Uno dei primi casi in tutta Italia, e forse l’unico in provincia di Latina. Una delibera di consiglio comunale con la quale si propone all’amministrazione «di intimare o diffidare il gestore del servizio idrico Acqualatina alla sospensione delle esecuzioni di 'distacco o riduzione del flusso idrico’ dei contatori dell’acqua per le utenze domestiche di prima abitazione, perché contrastanti con il principio per cui la disponibilità e l'accesso all'acqua potabile per il soddisfacimento dei bisogni individuali e collettivi costituiscono diritti inviolabili e inalienabili della persona umana, non assoggettabili a ragioni di mercato». 

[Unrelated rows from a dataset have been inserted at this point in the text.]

(** What [extractVideoId] returns is eleven characters long. *)
Lemma extractVideoId_length (url i : string) :
  extractVideoId url = Some i -> String.length i = 11.
Proof.
  unfold extractVideoId.
  destruct (Regex.exec _ _) as [[us |] |] eqn:He; [| done | done].
  intros [= <-]. apply RegexFacts.exec_sound in He as (pre & w & post & _ & Hd).
  apply RegexFacts.youtube_capture in Hd as (us' & [= <-] & Hl & _).
  by rewrite of_ascii_units_length.
Qed.

Lemma extractVideoId_nonempty (url i : string) :
  extractVideoId url = Some i -> exists c i', i = String c i'.
Proof.
  intros H%extractVideoId_length. destruct i as [| c i']; [done |]. eauto.
Qed.

(** ** The metadata fetcher *)

Lemma fetchOne_id (net : Network) (i : string) (v : Video) :
  fetchOne net i = Returned v -> id v = i.
Proof.
  unfold fetchOne. destruct (net i) as [m | | [] t u]; intros [= <-]; done.
Qed.

Lemma Promise_all_Returned {A : Type} (ps : list (Outcome A)) (l : list A) :
  Promise_all ps = Returned l <-> ps = map Returned l.
Proof.
  revert l. induction ps as [| [a | m] ps IH]; intros l; simpl.
  - destruct l; simpl; split; intros H; congruence.
  - destruct (Promise_all ps) as [l' |] eqn:Hp.
    + split.
      * intros [= <-]. simpl. f_equal. by apply IH.
      * destruct l as [| b l]; simpl; intros [= -> H]. apply IH in H.
        congruence.
    + split; [done |]. destruct l as [| b l]; simpl; intros [= -> H].
      apply IH in H. congruence.
  - split; [done |]. destruct l; simpl; congruence.
Qed.

Lemma Promise_all_Thrown {A : Type} (ps : list (Outcome A)) (m : string) :
  Promise_all ps = Thrown m -> Thrown m ∈ ps.
Proof.
  induction ps as [| [a | m'] ps IH]; simpl; [done | |].
  - destruct (Promise_all ps); [done |]. intros [= ->]. right. by apply IH.
  - intros [= ->]. left.
Qed.

Lemma fetchVideoDetails_rejected (net : Network) (ids : list string) :
  existsb (rejects net) ids = true ->
  fetchVideoDetails net ids = map defaultData ids.
Proof.
  intros (i & Hi & Hr)%existsb_exists. unfold fetchVideoDetails.
  destruct (Promise_all _) as [vs | m] eqn:Hp; [| done].
  apply Promise_all_Returned in Hp. exfalso.
  apply list_elem_of_In, list_elem_of_lookup in Hi as [n Hn].
  apply (f_equal (fun l => l !! n)) in Hp.
  rewrite !list_lookup_fmap, Hn in Hp. simpl in Hp.
  unfold rejects in Hr. unfold fetchOne in Hp.
  destruct (net i); [| done | done]. by destruct (vs !! n).
Qed.

Lemma fetchVideoDetails_settled (net : Network) (ids : list string) :
  existsb (rejects net) ids = false ->
  map Returned (fetchVideoDetails net ids) = map (fetchOne net) ids.
Proof.
  intros Hr. unfold fetchVideoDetails.
  destruct (Promise_all _) as [vs | m] eqn:Hp.
  - by apply Promise_all_Returned in Hp.
  - apply Promise_all_Thrown, list_elem_of_fmap in Hp as (i & Hi & Hin).
    exfalso. assert (existsb (rejects net) ids = true); [| congruence].
    apply existsb_exists. exists i. split; [by apply list_elem_of_In |].
    unfold rejects. unfold fetchOne in Hi.
    destruct (net i) as [| | []]; done.
Qed.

E’ stata recepita dalla massima assise dell’altro ieri sera, quindi, quanto sottoscritto da circa 400 cittadini formiani, che hanno aderito all’iniziativa proposta a e portata avanti dal Comitato di lotta contro Acqualatina. Nello specifico il documento è passato con i voti della maggioranza e dell’ Udc. Per il comitato di lotta si tratta di «una vittoria di tutti i cittadini della nostra città che da anni combattono contro il mostro ‘Acqualatina’ e che nonostante tutti gli ostacoli, che hanno trovato lungo la strada, non si sono arresi, ma anzi hanno rilanciato». 

La proposta sottoscritta
da circa 400 cittadini
Ora anche a Gaeta
inizia la mobilitazione.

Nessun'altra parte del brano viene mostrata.